Task instructions: Beneath this sentence is a set of records; write each of them out exactly.

Input data:
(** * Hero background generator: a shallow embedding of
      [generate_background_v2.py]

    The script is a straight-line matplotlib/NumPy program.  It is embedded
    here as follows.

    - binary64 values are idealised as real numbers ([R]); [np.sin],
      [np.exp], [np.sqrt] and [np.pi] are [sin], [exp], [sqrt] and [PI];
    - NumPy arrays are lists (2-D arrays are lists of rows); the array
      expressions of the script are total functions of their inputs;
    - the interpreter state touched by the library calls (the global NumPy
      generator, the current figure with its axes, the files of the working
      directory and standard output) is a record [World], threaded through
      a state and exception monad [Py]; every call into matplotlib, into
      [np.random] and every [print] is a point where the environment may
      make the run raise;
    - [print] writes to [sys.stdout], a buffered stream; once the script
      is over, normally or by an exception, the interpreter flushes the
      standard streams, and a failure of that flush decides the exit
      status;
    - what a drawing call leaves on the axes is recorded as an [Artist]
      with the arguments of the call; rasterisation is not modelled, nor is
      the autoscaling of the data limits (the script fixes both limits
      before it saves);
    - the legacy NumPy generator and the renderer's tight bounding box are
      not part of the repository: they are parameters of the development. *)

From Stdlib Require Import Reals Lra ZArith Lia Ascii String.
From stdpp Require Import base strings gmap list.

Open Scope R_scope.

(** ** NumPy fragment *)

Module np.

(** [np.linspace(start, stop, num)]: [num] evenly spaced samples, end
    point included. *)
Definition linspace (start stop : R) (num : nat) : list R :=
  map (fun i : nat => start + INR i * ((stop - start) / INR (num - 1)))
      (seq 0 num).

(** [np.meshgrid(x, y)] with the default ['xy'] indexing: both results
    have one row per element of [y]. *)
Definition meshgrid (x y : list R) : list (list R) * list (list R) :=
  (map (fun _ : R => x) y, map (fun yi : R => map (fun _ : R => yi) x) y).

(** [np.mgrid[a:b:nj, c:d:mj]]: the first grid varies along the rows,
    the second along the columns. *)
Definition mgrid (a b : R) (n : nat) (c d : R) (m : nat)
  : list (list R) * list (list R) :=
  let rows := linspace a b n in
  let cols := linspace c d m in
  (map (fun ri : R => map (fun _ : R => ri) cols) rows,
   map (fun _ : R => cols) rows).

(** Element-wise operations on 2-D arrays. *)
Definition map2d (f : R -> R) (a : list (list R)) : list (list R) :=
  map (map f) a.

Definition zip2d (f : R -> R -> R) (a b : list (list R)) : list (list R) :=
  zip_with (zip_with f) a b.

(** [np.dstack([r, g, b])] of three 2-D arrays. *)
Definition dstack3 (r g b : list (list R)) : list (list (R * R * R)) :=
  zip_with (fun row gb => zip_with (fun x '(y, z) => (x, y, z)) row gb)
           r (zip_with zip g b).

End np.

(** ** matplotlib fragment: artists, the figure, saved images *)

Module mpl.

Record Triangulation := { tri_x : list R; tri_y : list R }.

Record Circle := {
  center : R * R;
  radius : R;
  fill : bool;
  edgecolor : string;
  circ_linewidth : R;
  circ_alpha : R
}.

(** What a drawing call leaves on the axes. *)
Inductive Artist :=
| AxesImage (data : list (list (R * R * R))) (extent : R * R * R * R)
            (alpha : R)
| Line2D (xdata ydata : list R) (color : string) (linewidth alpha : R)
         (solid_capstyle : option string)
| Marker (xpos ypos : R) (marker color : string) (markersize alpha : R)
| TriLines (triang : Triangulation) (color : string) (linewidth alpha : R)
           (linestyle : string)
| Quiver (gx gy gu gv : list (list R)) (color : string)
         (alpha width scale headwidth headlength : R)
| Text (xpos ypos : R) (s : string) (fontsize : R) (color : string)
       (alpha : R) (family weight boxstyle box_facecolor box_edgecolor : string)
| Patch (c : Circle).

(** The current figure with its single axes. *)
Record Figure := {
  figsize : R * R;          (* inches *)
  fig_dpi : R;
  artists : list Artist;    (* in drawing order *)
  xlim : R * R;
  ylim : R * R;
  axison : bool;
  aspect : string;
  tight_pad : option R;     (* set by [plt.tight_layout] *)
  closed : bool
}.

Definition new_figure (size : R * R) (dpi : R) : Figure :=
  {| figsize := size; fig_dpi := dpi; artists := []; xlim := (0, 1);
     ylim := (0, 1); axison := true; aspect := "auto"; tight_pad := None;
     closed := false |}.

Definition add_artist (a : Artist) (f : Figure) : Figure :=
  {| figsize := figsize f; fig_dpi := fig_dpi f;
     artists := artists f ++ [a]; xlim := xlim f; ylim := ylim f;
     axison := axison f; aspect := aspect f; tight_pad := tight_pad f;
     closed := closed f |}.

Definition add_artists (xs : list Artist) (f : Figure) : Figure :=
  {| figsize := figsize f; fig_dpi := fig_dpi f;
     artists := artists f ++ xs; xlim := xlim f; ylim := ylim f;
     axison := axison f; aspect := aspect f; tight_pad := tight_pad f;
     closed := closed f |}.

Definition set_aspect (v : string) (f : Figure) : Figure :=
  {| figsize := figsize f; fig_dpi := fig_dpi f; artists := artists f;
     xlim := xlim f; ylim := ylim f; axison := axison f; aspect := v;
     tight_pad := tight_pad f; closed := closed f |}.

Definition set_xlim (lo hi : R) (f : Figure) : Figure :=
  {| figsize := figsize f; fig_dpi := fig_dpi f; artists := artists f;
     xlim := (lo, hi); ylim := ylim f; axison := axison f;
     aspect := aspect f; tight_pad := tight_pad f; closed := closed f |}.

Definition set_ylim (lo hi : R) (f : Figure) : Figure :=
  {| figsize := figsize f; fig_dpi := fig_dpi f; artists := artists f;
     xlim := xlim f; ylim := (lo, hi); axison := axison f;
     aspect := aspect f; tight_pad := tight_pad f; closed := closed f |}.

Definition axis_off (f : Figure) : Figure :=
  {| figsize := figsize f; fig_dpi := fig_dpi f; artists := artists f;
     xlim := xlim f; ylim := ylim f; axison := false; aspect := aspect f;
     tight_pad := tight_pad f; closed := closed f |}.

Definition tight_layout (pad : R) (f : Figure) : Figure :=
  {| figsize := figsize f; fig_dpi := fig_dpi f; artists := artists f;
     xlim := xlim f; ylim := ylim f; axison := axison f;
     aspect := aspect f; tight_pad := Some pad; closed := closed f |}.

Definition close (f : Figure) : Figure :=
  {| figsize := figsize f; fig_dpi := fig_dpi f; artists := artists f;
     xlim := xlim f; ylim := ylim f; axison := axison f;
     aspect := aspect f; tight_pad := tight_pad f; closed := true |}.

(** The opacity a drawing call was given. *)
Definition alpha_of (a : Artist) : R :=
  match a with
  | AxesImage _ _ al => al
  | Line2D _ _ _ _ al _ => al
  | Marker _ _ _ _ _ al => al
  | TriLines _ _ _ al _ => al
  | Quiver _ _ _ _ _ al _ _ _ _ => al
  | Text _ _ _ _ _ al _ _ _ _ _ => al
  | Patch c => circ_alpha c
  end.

Output for this exercise:
(** * Hero background generator: a shallow embedding of
      [generate_background_v2.py]

    The script is a straight-line matplotlib/NumPy program.  It is embedded
    here as follows.

    - binary64 values are idealised as real numbers ([R]); [np.sin],
      [np.exp], [np.sqrt] and [np.pi] are [sin], [exp], [sqrt] and [PI];
    - NumPy arrays are lists (2-D arrays are lists of rows); the array
      expressions of the script are total functions of their inputs;
    - the interpreter state touched by the library calls (the global NumPy
      generator, the current figure with its axes, the files of the working
      directory and standard output) is a record [World], threaded through
      a state and exception monad [Py]; every call into matplotlib, into
      [np.random] and every [print] is a point where the environment may
      make the run raise;
    - [print] writes to [sys.stdout], a buffered stream; once the script
      is over, normally or by an exception, the interpreter flushes the
      standard streams, and a failure of that flush decides the exit
      status;
    - what a drawing call leaves on the axes is recorded as an [Artist]
      with the arguments of the call; rasterisation is not modelled, nor is
      the autoscaling of the data limits (the script fixes both limits
      before it saves);
    - the legacy NumPy generator and the renderer's tight bounding box are
      not part of the repository: they are parameters of the development. *)

From Stdlib Require Import Reals Lra ZArith Lia Ascii String.
From stdpp Require Import base strings gmap list.

Open Scope R_scope.

(** ** NumPy fragment *)

Module np.

(** [np.linspace(start, stop, num)]: [num] evenly spaced samples, end
    point included. *)
Definition linspace (start stop : R) (num : nat) : list R :=
  map (fun i : nat => start + INR i * ((stop - start) / INR (num - 1)))
      (seq 0 num).

(** [np.meshgrid(x, y)] with the default ['xy'] indexing: both results
    have one row per element of [y]. *)
Definition meshgrid (x y : list R) : list (list R) * list (list R) :=
  (map (fun _ : R => x) y, map (fun yi : R => map (fun _ : R => yi) x) y).

(** [np.mgrid[a:b:nj, c:d:mj]]: the first grid varies along the rows,
    the second along the columns. *)
Definition mgrid (a b : R) (n : nat) (c d : R) (m : nat)
  : list (list R) * list (list R) :=
  let rows := linspace a b n in
  let cols := linspace c d m in
  (map (fun ri : R => map (fun _ : R => ri) cols) rows,
   map (fun _ : R => cols) rows).

(** Element-wise operations on 2-D arrays. *)
Definition map2d (f : R -> R) (a : list (list R)) : list (list R) :=
  map (map f) a.

Definition zip2d (f : R -> R -> R) (a b : list (list R)) : list (list R) :=
  zip_with (zip_with f) a b.

(** [np.dstack([r, g, b])] of three 2-D arrays. *)
Definition dstack3 (r g b : list (list R)) : list (list (R * R * R)) :=
  zip_with (fun row gb => zip_with (fun x '(y, z) => (x, y, z)) row gb)
           r (zip_with zip g b).

End np.

(** ** matplotlib fragment: artists, the figure, saved images *)

Module mpl.

Record Triangulation := { tri_x : list R; tri_y : list R }.

Record Circle := {
  center : R * R;
  radius : R;
  fill : bool;
  edgecolor : string;
  circ_linewidth : R;
  circ_alpha : R
}.

(** What a drawing call leaves on the axes. *)
Inductive Artist :=
| AxesImage (data : list (list (R * R * R))) (extent : R * R * R * R)
            (alpha : R)
| Line2D (xdata ydata : list R) (color : string) (linewidth alpha : R)
         (solid_capstyle : option string)
| Marker (xpos ypos : R) (marker color : string) (markersize alpha : R)
| TriLines (triang : Triangulation) (color : string) (linewidth alpha : R)
           (linestyle : string)
| Quiver (gx gy gu gv : list (list R)) (color : string)
         (alpha width scale headwidth headlength : R)
| Text (xpos ypos : R) (s : string) (fontsize : R) (color : string)
       (alpha : R) (family weight boxstyle box_facecolor box_edgecolor : string)
| Patch (c : Circle).

(** The current figure with its single axes. *)
Record Figure := {
  figsize : R * R;          (* inches *)
  fig_dpi : R;
  artists : list Artist;    (* in drawing order *)
  xlim : R * R;
  ylim : R * R;
  axison : bool;
  aspect : string;
  tight_pad : option R;     (* set by [plt.tight_layout] *)
  closed : bool
}.

Definition new_figure (size : R * R) (dpi : R) : Figure :=
  {| figsize := size; fig_dpi := dpi; artists := []; xlim := (0, 1);
     ylim := (0, 1); axison := true; aspect := "auto"; tight_pad := None;
     closed := false |}.

Definition add_artist (a : Artist) (f : Figure) : Figure :=
  {| figsize := figsize f; fig_dpi := fig_dpi f;
     artists := artists f ++ [a]; xlim := xlim f; ylim := ylim f;
     axison := axison f; aspect := aspect f; tight_pad := tight_pad f;
     closed := closed f |}.

Definition add_artists (xs : list Artist) (f : Figure) : Figure :=
  {| figsize := figsize f; fig_dpi := fig_dpi f;
     artists := artists f ++ xs; xlim := xlim f; ylim := ylim f;
     axison := axison f; aspect := aspect f; tight_pad := tight_pad f;
     closed := closed f |}.

Definition set_aspect (v : string) (f : Figure) : Figure :=
  {| figsize := figsize f; fig_dpi := fig_dpi f; artists := artists f;
     xlim := xlim f; ylim := ylim f; axison := axison f; aspect := v;
     tight_pad := tight_pad f; closed := closed f |}.

Definition set_xlim (lo hi : R) (f : Figure) : Figure :=
  {| figsize := figsize f; fig_dpi := fig_dpi f; artists := artists f;
     xlim := (lo, hi); ylim := ylim f; axison := axison f;
     aspect := aspect f; tight_pad := tight_pad f; closed := closed f |}.

Definition set_ylim (lo hi : R) (f : Figure) : Figure :=
  {| figsize := figsize f; fig_dpi := fig_dpi f; artists := artists f;
     xlim := xlim f; ylim := (lo, hi); axison := axison f;
     aspect := aspect f; tight_pad := tight_pad f; closed := closed f |}.

Definition axis_off (f : Figure) : Figure :=
  {| figsize := figsize f; fig_dpi := fig_dpi f; artists := artists f;
     xlim := xlim f; ylim := ylim f; axison := false; aspect := aspect f;
     tight_pad := tight_pad f; closed := closed f |}.

Definition tight_layout (pad : R) (f : Figure) : Figure :=
  {| figsize := figsize f; fig_dpi := fig_dpi f; artists := artists f;
     xlim := xlim f; ylim := ylim f; axison := axison f;
     aspect := aspect f; tight_pad := Some pad; closed := closed f |}.

Definition close (f : Figure) : Figure :=
  {| figsize := figsize f; fig_dpi := fig_dpi f; artists := artists f;
     xlim := xlim f; ylim := ylim f; axison := axison f;
     aspect := aspect f; tight_pad := tight_pad f; closed := true |}.

(** The opacity a drawing call was given. *)
Definition alpha_of (a : Artist) : R :=
  match a with
  | AxesImage _ _ al => al
  | Line2D _ _ _ _ al _ => al
  | Marker _ _ _ _ _ al => al
  | TriLines _ _ _ al _ => al
  | Quiver _ _ _ _ _ al _ _ _ _ => al
  | Text _ _ _ _ _ al _ _ _ _ _ => al
  | Patch c => circ_alpha c
  end.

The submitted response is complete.